Problem statement: Beginning with the line below that contains "Inductive access := Get" and ending with the line that contains "run_cache c r", copy every line exactly. Copy nothing else.

Content starts

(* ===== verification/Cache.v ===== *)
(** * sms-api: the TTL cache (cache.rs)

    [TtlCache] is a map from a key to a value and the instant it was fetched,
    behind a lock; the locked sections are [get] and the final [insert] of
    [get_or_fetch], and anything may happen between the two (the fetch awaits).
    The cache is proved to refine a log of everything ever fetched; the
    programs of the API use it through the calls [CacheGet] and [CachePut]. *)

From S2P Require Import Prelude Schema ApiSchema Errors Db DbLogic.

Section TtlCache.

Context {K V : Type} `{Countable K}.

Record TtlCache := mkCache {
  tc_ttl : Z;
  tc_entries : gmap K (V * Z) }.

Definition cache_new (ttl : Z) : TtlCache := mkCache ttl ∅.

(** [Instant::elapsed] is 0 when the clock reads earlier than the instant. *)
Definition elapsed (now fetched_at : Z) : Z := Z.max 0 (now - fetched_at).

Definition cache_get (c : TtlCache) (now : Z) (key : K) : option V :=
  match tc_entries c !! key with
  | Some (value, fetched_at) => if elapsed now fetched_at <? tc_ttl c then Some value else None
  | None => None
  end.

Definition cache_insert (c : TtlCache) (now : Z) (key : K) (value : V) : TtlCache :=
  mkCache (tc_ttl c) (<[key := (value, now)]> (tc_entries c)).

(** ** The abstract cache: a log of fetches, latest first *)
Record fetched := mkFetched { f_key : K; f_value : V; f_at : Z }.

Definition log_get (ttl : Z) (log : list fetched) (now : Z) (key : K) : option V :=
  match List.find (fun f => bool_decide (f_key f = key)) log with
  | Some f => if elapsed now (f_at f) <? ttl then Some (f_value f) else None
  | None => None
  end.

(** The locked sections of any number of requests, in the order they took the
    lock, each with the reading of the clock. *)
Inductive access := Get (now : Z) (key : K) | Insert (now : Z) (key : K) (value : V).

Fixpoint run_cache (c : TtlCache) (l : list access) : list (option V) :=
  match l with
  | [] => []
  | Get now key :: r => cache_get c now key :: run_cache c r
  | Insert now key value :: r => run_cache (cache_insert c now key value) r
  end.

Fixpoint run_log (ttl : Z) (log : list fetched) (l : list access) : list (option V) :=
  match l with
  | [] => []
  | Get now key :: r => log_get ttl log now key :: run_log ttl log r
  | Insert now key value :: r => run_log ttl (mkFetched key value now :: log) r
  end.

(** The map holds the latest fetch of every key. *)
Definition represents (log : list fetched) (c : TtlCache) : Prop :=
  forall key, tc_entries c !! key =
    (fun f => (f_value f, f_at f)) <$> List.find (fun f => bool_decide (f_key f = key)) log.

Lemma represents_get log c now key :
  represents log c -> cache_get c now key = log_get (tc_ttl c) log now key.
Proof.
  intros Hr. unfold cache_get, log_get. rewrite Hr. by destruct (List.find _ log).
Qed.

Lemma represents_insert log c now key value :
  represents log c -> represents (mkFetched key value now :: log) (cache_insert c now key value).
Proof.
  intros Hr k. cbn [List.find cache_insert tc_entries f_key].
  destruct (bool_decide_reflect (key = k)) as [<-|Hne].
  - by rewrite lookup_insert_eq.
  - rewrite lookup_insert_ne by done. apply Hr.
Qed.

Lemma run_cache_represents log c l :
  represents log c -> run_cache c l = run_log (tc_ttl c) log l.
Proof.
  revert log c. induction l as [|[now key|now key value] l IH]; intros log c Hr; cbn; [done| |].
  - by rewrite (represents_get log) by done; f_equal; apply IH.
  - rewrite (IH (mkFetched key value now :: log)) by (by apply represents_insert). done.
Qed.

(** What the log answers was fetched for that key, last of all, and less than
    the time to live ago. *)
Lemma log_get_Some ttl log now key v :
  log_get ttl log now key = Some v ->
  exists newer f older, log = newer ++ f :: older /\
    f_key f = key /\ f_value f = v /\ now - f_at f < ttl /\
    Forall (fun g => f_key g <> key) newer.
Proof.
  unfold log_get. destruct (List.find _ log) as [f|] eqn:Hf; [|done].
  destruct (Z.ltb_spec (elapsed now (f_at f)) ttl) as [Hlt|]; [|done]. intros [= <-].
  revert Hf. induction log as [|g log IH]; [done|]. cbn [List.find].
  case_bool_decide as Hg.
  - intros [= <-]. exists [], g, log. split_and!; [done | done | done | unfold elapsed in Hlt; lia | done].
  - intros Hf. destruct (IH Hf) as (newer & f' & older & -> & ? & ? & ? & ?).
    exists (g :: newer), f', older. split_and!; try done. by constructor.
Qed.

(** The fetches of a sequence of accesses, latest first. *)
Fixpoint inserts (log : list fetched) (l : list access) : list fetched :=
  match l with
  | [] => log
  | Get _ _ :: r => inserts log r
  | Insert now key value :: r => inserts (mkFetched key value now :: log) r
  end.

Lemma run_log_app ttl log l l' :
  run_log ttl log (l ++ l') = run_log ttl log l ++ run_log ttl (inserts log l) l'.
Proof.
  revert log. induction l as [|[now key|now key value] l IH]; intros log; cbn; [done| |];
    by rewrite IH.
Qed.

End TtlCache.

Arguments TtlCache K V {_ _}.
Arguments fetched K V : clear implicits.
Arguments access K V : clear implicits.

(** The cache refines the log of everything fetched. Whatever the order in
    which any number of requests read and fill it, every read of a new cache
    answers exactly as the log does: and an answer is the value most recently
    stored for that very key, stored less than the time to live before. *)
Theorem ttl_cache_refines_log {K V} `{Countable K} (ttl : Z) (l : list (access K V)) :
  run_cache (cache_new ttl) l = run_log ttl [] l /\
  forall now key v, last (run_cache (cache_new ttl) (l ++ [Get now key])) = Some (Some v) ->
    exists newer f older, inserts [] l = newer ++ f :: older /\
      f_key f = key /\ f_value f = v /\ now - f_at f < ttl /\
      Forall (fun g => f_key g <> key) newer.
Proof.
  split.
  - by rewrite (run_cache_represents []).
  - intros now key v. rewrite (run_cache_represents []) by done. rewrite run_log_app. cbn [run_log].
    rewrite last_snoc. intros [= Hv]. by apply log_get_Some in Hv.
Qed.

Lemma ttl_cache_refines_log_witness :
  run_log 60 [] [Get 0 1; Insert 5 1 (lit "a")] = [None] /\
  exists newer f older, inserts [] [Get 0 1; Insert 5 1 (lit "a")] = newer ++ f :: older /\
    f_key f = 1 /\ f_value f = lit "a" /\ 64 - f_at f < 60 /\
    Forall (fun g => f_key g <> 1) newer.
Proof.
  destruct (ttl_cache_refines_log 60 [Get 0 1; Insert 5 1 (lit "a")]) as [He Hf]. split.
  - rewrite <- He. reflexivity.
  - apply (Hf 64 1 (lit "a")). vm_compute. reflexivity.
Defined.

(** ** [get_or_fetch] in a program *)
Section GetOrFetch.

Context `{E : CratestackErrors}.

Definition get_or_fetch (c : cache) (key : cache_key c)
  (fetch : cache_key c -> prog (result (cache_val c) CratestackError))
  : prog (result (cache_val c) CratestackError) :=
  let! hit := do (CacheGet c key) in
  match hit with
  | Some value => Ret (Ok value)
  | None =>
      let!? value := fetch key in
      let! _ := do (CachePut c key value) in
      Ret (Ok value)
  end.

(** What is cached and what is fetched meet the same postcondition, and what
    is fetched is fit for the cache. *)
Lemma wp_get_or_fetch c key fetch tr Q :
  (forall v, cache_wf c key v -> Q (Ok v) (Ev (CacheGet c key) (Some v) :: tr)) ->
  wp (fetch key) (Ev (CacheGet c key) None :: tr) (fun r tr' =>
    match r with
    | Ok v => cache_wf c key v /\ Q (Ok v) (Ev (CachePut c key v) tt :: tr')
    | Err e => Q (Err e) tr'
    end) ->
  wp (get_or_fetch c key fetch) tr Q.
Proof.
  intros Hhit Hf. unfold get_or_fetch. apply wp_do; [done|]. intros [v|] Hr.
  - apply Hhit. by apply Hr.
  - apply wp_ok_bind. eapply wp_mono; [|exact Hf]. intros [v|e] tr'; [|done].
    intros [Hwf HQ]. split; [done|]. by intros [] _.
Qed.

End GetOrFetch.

Content ends

Task response:
Inductive access := Get (now : Z) (key : K) | Insert (now : Z) (key : K) (value : V).

Fixpoint run_cache (c : TtlCache) (l : list access) : list (option V) :=
  match l with
  | [] => []
  | Get now key :: r => cache_get c now key :: run_cache c r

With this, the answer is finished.